Louise, méprisante. — Vous nous écoutiez, Robert.

Robert. — Je suis entré comme mon père disait : « Mourons ensemble. » C’est tout ce que j’ai entendu. Mais il n’est pas difficile de deviner que la première pensée vient de vous.

Louise. — Eh bien ?

Robert. — Comment voulez-vous que je croie sincère votre joie de n’avoir pas tué une personne, au moment où vous vous préparez à en tuer… (Le geste de Robert désigne son père, puis le ventre de Louise. Ce dernier mouvement doit être clair, sans tomber pourtant dans une précision ridicule. La première partie du geste a été faite en prononçant les derniers mots. La seconde a lieu pendant un silence, d’ailleurs très court. Robert détache énergiquement le mot suivant.) trois ?

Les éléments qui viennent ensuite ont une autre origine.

(** ** Properties of the module *)

(** C1 (amended): a qualifying edge on button i does not toggle a LED of
    its own. The handler of A sets LED1 on, that of B sets LED1 off, that of C
    sets LED2 on and that of D sets LED2 off, whatever the LED was before:
    the flag of that LED takes the value, and so does its line when the pin
    is valid. The handler adds one to counter i, modulo 2^32. The counters of
    the other buttons and the flag and line of the other LED are unchanged. *)
Theorem press_sets_led_and_counts P b w :
  let w' := after (press P b) w in
  ledOn (led_of b) (mem w') = value_of b ∧
  (plat_valid P (gpioLED (led_of b)) = true →
     level (hw w') !! gpioLED (led_of b) = Some (value_of b)) ∧
  numberPresses b (mem w') = wrap32 (numberPresses b (mem w) + 1) ∧
  (∀ c, c ≠ b → numberPresses c (mem w') = numberPresses c (mem w)) ∧
  (∀ l, l ≠ led_of b →
     ledOn l (mem w') = ledOn l (mem w) ∧
     level (hw w') !! gpioLED l = level (hw w) !! gpioLED l).
Proof.
  intros w'. subst w'.
  split; [|split; [|split; [|split]]].
  - rewrite press_ledOn. by rewrite decide_True.
  - intros Hv. rewrite press_hw, Hv. apply lookup_insert_eq.
  - rewrite press_numberPresses. by rewrite decide_True.
  - intros c Hc. rewrite press_numberPresses. by rewrite decide_False.
  - intros l Hl. split.
    + rewrite press_ledOn. by rewrite decide_False.
    + rewrite press_hw. cbn [level set_level].
      destruct (plat_valid P _); [|done].
      apply lookup_insert_ne. by destruct b, l.
Qed.

Lemma press_sets_led_and_counts_witness :
  ledOn LED1 (mem (after (press board ButtonA) boot)) = true ∧
  level (hw (after (press board ButtonA) boot)) !! gpioLED1 = Some true ∧
  numberPresses ButtonA (mem (after (press board ButtonA) boot)) = 1 ∧
  numberPresses ButtonB (mem (after (press board ButtonA) boot)) = 0 ∧
  ledOn LED2 (mem (after (press board ButtonA) boot)) = false.
Proof.
  destruct (press_sets_led_and_counts board ButtonA boot)
    as (H1 & H2 & H3 & H4 & H5).
  refine (conj H1 (conj (H2 eq_refl) (conj H3
            (conj (H4 ButtonB _) (proj1 (H5 LED2 _))))));
    discriminate.
Defined.

(** C1, as stated, fails: with LED1 on (as it is right after init), an edge
    on button A leaves LED1 on instead of inverting it. *)
Lemma press_does_not_toggle :
  ledOn (led_of ButtonA) (mem (after (press board ButtonA) running))
  ≠ negb (ledOn (led_of ButtonA) (mem running)).
Proof. vm_compute. discriminate. Qed.

(** C2 (amended): immediately after a successful init of the freshly loaded
    module, every press counter is 0 and both LEDs are on, in the flags and in
    the value driven on the two output lines. *)
Theorem init_success_state P w :
  mem w = statics → result (ebbgpio_init P) w = 0 →
  let w' := after (ebbgpio_init P) w in
  (∀ b, numberPresses b (mem w') = 0) ∧
  (∀ l, ledOn l (mem w') = true) ∧
  (∀ l, level (hw w') !! gpioLED l = Some true).
Proof.
  intros Hm Hr w'. subst w'.
  destruct (plat_valid P gpioLED1) eqn:H1.
  2: { unfold result in Hr. by rewrite init_invalid_led1 in Hr. }
  destruct (plat_valid P gpioLED2) eqn:H2.
  2: { unfold result in Hr. by rewrite init_invalid_led2 in Hr. }
  rewrite init_mem_valid, init_level_valid, Hm by done.
  split; [by intros []|]. split; [by intros []|].
  intros []; cbn [gpioLED].
  - rewrite lookup_insert_ne by done. apply lookup_insert_eq.
  - apply lookup_insert_eq.
Qed.

Lemma init_success_state_witness :
  numberPresses ButtonA (mem (after (ebbgpio_init board) boot)) = 0 ∧
  ledOn LED1 (mem (after (ebbgpio_init board) boot)) = true ∧
  level (hw (after (ebbgpio_init board) boot)) !! gpioLED LED1 = Some true.
Proof.
  destruct (init_success_state board boot eq_refl) as (H1 & H2 & H3).
  - by vm_compute.
  - exact (conj (H1 ButtonA) (conj (H2 LED1) (H3 LED1))).
Defined.

(** C2, as stated, fails: init on [board] succeeds and leaves both LED flags
    set and both LED lines driven high. *)
Lemma init_leaves_leds_on :
  result (ebbgpio_init board) boot = 0 ∧
  ledOn LED1 (mem running) ≠ false ∧ ledOn LED2 (mem running) ≠ false ∧
  level (hw running) !! gpioLED1 ≠ Some false ∧
  level (hw running) !! gpioLED2 ≠ Some false.
Proof. vm_compute. by repeat split. Qed.

(** C3 (amended): module exit tears down in declaration order, not in
    reverse: it drives LED1 then LED2 low, unexports LED1 then LED2, then for
    the buttons A, B, C, D in this order frees the interrupt and unexports
    the line, and at last frees the six lines in the order LED1, LED2, A, B,
    C, D. *)
Theorem exit_teardown_order P w :
  teardown (events (ebbgpio_exit P) w) =
  [ EvGpioSetValue gpioLED1 false; EvGpioSetValue gpioLED2 false;
    EvGpioUnexport gpioLED1; EvGpioUnexport gpioLED2;
    EvFreeIrq (irqNumberA (mem w)); EvGpioUnexport gpioButtonA;
    EvFreeIrq (irqNumberB (mem w)); EvGpioUnexport gpioButtonB;
    EvFreeIrq (irqNumberC (mem w)); EvGpioUnexport gpioButtonC;
    EvFreeIrq (irqNumberD (mem w)); EvGpioUnexport gpioButtonD;
    EvGpioFree gpioLED1; EvGpioFree gpioLED2;
    EvGpioFree gpioButtonA; EvGpioFree gpioButtonB;
    EvGpioFree gpioButtonC; EvGpioFree gpioButtonD ].
Proof. by rewrite exit_events. Qed.

(** C3, as stated, fails: the teardown of exit is not the reverse of the
    construction done by init; the interrupt of A is freed before that of D,
    as they were requested, and the LEDs are driven low before any interrupt
    is freed. *)
Lemma exit_not_reverse_of_init :
  teardown (events (ebbgpio_exit board) running)
  ≠ reverse_of (events (ebbgpio_init board) boot) ∧
  before (EvRequestIrq (irqNumberA (mem running)) ButtonA 0)
         (EvRequestIrq (irqNumberD (mem running)) ButtonD 0)
         (events (ebbgpio_init board) boot) = true ∧
  before (EvFreeIrq (irqNumberA (mem running)))
         (EvFreeIrq (irqNumberD (mem running)))
         (events (ebbgpio_exit board) running) = true ∧
  before (EvGpioSetValue gpioLED1 false)
         (EvFreeIrq (irqNumberA (mem running)))
         (events (ebbgpio_exit board) running) = true.
Proof. vm_compute. by repeat split. Qed.

(** C4 (amended): init returns -ENODEV, as the first error and with the
    hardware and the statics untouched, when the pin of LED1 is invalid, or
    when that of LED2 is; otherwise, if registering the interrupt of button A
    fails, init returns that error; if no step fails, init returns 0. The
    results of the line requests are not looked at: which lines are already
    owned never changes the returned value. *)
Theorem init_reports P w :
  (plat_valid P gpioLED1 = false →
     result (ebbgpio_init P) w = - ENODEV ∧
     first_error (events (ebbgpio_init P) w) = Some (- ENODEV) ∧
     hw (after (ebbgpio_init P) w) = hw w ∧
     mem (after (ebbgpio_init P) w) = mem w) ∧
  (plat_valid P gpioLED1 = true → plat_valid P gpioLED2 = false →
     result (ebbgpio_init P) w = - ENODEV ∧
     first_error (events (ebbgpio_init P) w) = Some (- ENODEV) ∧
     hw (after (ebbgpio_init P) w) = hw w ∧
     mem (after (ebbgpio_init P) w) = mem w) ∧
  (plat_valid P gpioLED1 = true → plat_valid P gpioLED2 = true →
     result (request_irq P (wrap32 (plat_irq P gpioButtonA)) ButtonA) w ≠ 0 →
     result (ebbgpio_init P) w =
     result (request_irq P (wrap32 (plat_irq P gpioButtonA)) ButtonA) w) ∧
  (first_error (events (ebbgpio_init P) w) = None →
     result (ebbgpio_init P) w = 0) ∧
  (∀ s, result (ebbgpio_init P) (with_owned s w) = result (ebbgpio_init P) w).
Proof.
  split; [|split; [|split; [|split]]].
  - intros H1.
    erewrite events_intro; [|unfold after; by rewrite init_invalid_led1].
    unfold result, after. by rewrite init_invalid_led1.
  - intros H1 H2.
    erewrite events_intro; [|unfold after; by rewrite init_invalid_led2].
    unfold result, after. by rewrite init_invalid_led2.
  - intros H1 H2 _. by apply init_result_valid.
  - apply init_no_error_result.
  - intros s. apply init_result_owned.
Qed.

Lemma init_reports_witness :
  result (ebbgpio_init no_pin_board) boot = - ENODEV ∧
  result (ebbgpio_init one_led_board) boot = - ENODEV ∧
  result (ebbgpio_init no_irq_board) boot = - EINVAL ∧
  result (ebbgpio_init board) boot = 0.
Proof.
  split; [|split; [|split]].
  - exact (proj1 (proj1 (init_reports no_pin_board boot) eq_refl)).
  - exact (proj1 (proj1 (proj2 (init_reports one_led_board boot)) eq_refl eq_refl)).
  - refine (proj1 (proj2 (proj2 (init_reports no_irq_board boot)))
              eq_refl eq_refl _).
    by vm_compute.
  - apply (proj1 (proj2 (proj2 (proj2 (init_reports board boot))))).
    by vm_compute.
Defined.

(** C4, as stated, fails: when line 14 is already owned, the request for
    LED1 fails with -EBUSY, which is the first error of the call, and init
    still returns 0. *)
Lemma init_ignores_line_busy :
  first_error (events (ebbgpio_init board) busy14) = Some (- EBUSY) ∧
  result (ebbgpio_init board) busy14 = 0.
Proof. by vm_compute. Qed.

(** C5 (amended): within one handler invocation the steps occur in the
    order: store the LED flag, write the value to the output line, dispatch
    the notification task, and only then increment the press counter. *)
Theorem handler_step_order P b w :
  steps (events (press P b) w) =
  [StepFlip; StepWrite; StepDispatch; StepIncrement].
Proof. by rewrite press_events. Qed.

(** C5, as stated, fails: the handler of A does not increment before it
    dispatches. *)
Lemma handler_dispatches_before_increment :
  steps (events (press board ButtonA) running)
  ≠ [StepFlip; StepWrite; StepIncrement; StepDispatch].
Proof. vm_compute. discriminate. Qed.

(** C6 (code at the failing input): on a board whose valid pins are 0 to 15
    the pin of button C is invalid, yet init never checks it, requests the
    line (the request is refused with -EINVAL), registers the interrupt of
    button C and returns 0. *)
Theorem init_skips_button_validation :
  plat_valid small_board gpioButtonC = false ∧
  result (ebbgpio_init small_board) boot = 0 ∧
  EvGpioRequest gpioButtonC "sysfs" (- EINVAL)
    ∈ events (ebbgpio_init small_board) boot ∧
  (∀ r, EvGpioIsValid gpioButtonC r ∉ events (ebbgpio_init small_board) boot) ∧
  irqs (hw (after (ebbgpio_init small_board) boot)) !! (160 + gpioButtonC)
  = Some ButtonC.
Proof.
  split; [done|]. split; [by vm_compute|].
  split; [compute_done|].
  split; [|by vm_compute].
  intros r. destruct r; compute_done.
Qed.

(** C7 (amended): after a module exit that no interrupt cuts into, each LED
    line that could be acquired (its pin is valid) is at level off; the six
    lines of the module are no longer owned, so a line table that held only
    lines of the module is empty; the statics are unchanged and the log
    written by exit has, for each of the four press counters whose final
    value is below 2^31, the summary line showing that value. *)
Theorem exit_forces_off_and_releases P w :
  let w' := after (ebbgpio_exit P) w in
  (∀ l, plat_valid P (gpioLED l) = true →
        level (hw w') !! gpioLED l = Some false) ∧
  owned (hw w') = owned (hw w) ∖ module_pins ∧
  (owned (hw w) ⊆ module_pins → owned (hw w') = ∅) ∧
  mem w' = mem w ∧
  (∀ b, 0 ≤ numberPresses b (mem w') < 2 ^ 31 →
        EvPrintk (summary_fmt b) [numberPresses b (mem w')]
        ∈ events (ebbgpio_exit P) w).
Proof.
  intros w'. subst w'.
  assert (Hlog : ∀ b, EvPrintk (summary_fmt b)
                        [as_int (numberPresses b (mem (after (ebbgpio_exit P) w)))]
                      ∈ events (ebbgpio_exit P) w).
  { intros b. rewrite exit_mem, exit_events.
    apply list_elem_of_In. destruct b; cbn; tauto. }
  split; [|split; [|split; [|split]]].
  - intros l Hl. rewrite exit_level. cbn zeta. destruct l; cbn [gpioLED] in *.
    + rewrite Hl. destruct (plat_valid P gpioLED2).
      * rewrite lookup_insert_ne by done. apply lookup_insert_eq.
      * apply lookup_insert_eq.
    + rewrite Hl. apply lookup_insert_eq.
  - apply exit_owned.
  - intros Hsub. rewrite exit_owned. apply set_eq. intros x.
    rewrite elem_of_difference, elem_of_empty. split; [|done].
    intros [Hx Hn]. apply Hn, Hsub, Hx.
  - apply exit_mem.
  - intros b Hb. specialize (Hlog b). rewrite as_int_small in Hlog by lia. done.
Qed.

Louise, commence un geste instinctif vers son ventre, geste à peine ébauché. Elle relève la main pour dire avec quelque hauteur. — Il y a une différence entre un suicide et un meurtre.

Lucien. — Tu ne vois donc pas, Robert, toute l’horreur de notre situation ! D’un instant à l’autre, on peut arrêter ma pauvre Louise. Et le scandale !… Et cet enfant à qui il ne faut point permettre de venir dans le malheur… Tu es un homme, mon fils, et l’idée de la mort ne doit point te paraître si épouvantable…

Robert. — Ce n’est pas l’idée de la mort qui m’épouvante : c’est l’idée du suicide.

Louise. — Pourquoi ?… Le suicide est la plus belle mort, c’est la mort libre.

Lucien. — Non, Louise, tu disais mieux tout à l’heure. Nous ne sommes pas responsables de ce qui arrive. Nous mourons, tués par une fatalité logique.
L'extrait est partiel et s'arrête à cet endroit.